In our study, the use of FRC as the material for the fixed prosthesis may also have contributed to the favorable outcomes. FRC is characterized by a relatively low flexural modulus (~18 GPa), which is comparable to that of cortical bone [30].

Despite its flexibility, FRC offers mechanical performance comparable to that of conventional prosthetic materials.

Panoramic finite element analyses have shown that frameworks made of fiber-reinforced composite (FRC) distribute stress more evenly across the bone–implant interface compared to rigid metal frameworks like Cr–Co, reducing peak stress concentrations in the surrounding bone [31]. Several studies have assessed the clinical outcomes of implants and prostheses in fiber-reinforced composite (FRC) [32,33,34,35]. Their findings consistently indicate high survival rates for both implants and prostheses, even when ultra-short implants were used, along with stable marginal bone levels over time.

In addition to its biomechanical benefits, FRC has demonstrated excellent biocompatibility. It has been proposed as an effective alternative in the reconstruction of craniofacial bone defects [36], and it avoids the risk of corrosion and metal ion release associated with traditional metal alloys, such as cobalt and nickel [10]. Further advantages include improved esthetics, reduced cost, and compatibility with digital workflows, which together contribute to a simplified and efficient treatment process.

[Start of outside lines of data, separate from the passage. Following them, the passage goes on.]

Lemma find_all_bounds {A} (pattern : bytes → option (nat * A)) skip offset text :
  (∀ text len a, pattern text = Some (len, a) → 0 < len <= length text) →
  Forall (λ m : nat * nat * A, offset <= m.1.1 < m.1.2 ∧ m.1.2 <= offset + length text) (find_all pattern skip offset text).
Proof.
  intros Hp. revert skip offset. induction text as [|c text IH]; intros skip offset; cbn [find_all]; [done|].
  assert (∀ skip, Forall (λ m : nat * nat * A, offset <= m.1.1 < m.1.2 ∧ m.1.2 <= offset + length (c :: text)) (find_all pattern skip (S offset) text)) as H.
  { intros s. eapply list.Forall_impl; [apply IH|]. cbn. lia. }
  destruct skip; [|apply H]. destruct (pattern (c :: text)) as [[len a]|] eqn:E; [|apply H].
  constructor; [|apply H]. apply Hp in E. cbn in *. lia.
Qed.
Lemma run_length p text : run p text <= length text.
Proof. induction text as [|c text IH]; cbn; [lia|]. destruct (p c); lia. Qed.
Lemma has_prefix_length text token : has_prefix text token = true → length token <= length text.
Proof. unfold has_prefix. intros H%bool_decide_eq_true. rewrite <-H at 1. rewrite length_take. lia. Qed.
Lemma url_pattern_bounds text len a : reverseBareURLPattern text = Some (len, a) → 0 < len <= length text.
Proof.
  unfold reverseBareURLPattern.
  assert (∀ n, n <= length text → n + run url_byte (drop n text) <= length text) as Hrun.
  { intros n Hn. pose proof (run_length url_byte (drop n text)) as Hr. rewrite length_drop in Hr. lia. }
  destruct (has_prefix text (to_l "https://")) eqn:E1; [apply has_prefix_length in E1; specialize (Hrun 8 E1)|
    destruct (has_prefix text (to_l "http://")) eqn:E2; [apply has_prefix_length in E2; specialize (Hrun 7 E2)|done]];
    case_bool_decide; try done; intros [= <- _]; lia.
Qed.
Lemma trim_punctuation_length b : length (trim_punctuation b) <= length b.
Proof.
  unfold trim_punctuation. rewrite length_rev, <-(length_rev b). generalize (rev b). intros l.
  induction l as [|c l IH]; cbn [drop_while]; [lia|]. destruct (bool_decide _); cbn in *; lia.
Qed.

A notable limitation of the present study is the absence of reporting on the bone quality at implant sites, as classified by Lekholm and Zarb (D1–D4). Bone quality is widely recognized as a pivotal determinant of primary implant stability and long-term osseointegration success. The lack of this critical parameter constrains the interpretability of the findings, given that variations in bone density may substantially influence implant survival rates and marginal bone remodeling. Future research would benefit from incorporating standardized bone quality evaluations to enhance the robustness and generalizability of results. Additional potential limitations include the small sample size, the absence of a control group, and the use of panoramic radiographs to assess marginal bone levels. Two patients dropped out during the follow-up period, resulting in a final sample of eight participants and 32 implants. Therefore, the results should be interpreted with caution and considered preliminary. Further prospective, multicenter studies with larger sample sizes and the inclusion of control groups are necessary to validate the long-term efficacy and reproducibility of this treatment approach. Although panoramic imaging is commonly employed in long-term follow-up studies due to its broad coverage and reduced radiation dose, it is subject to inherent limitations such as image distortion and magnification variability, which can affect measurement accuracy. The decision to use panoramic radiographs was based on clinical feasibility and patient compliance over the extended 10-year follow-up. However, we acknowledge that periapical radiographs or cone-beam computed tomography (CBCT) could have offered more precise measurements. Future studies might benefit from incorporating these imaging modalities to enhance the accuracy of bone level assessments.

5. Conclusions

The findings of this 10-year clinical study suggest that full-arch rehabilitations supported by four ultra-short implants and restored with fiber-reinforced composite (FRC) prostheses represent a reliable and effective treatment option for patients with edentulous mandibular ridges. The high implant and prosthesis survival rates, combined with stable marginal bone levels and high patient satisfaction, support the long-term viability of this minimally invasive approach. The biomechanical advantages of both the implant design and the FRC material (namely stress modulation, bone preservation, and biocompatibility) appear to play a critical role in the success of the therapy. Although the results are promising, further multicenter studies with larger cohorts and longer follow-up periods are needed to validate these outcomes and establish definitive clinical guidelines.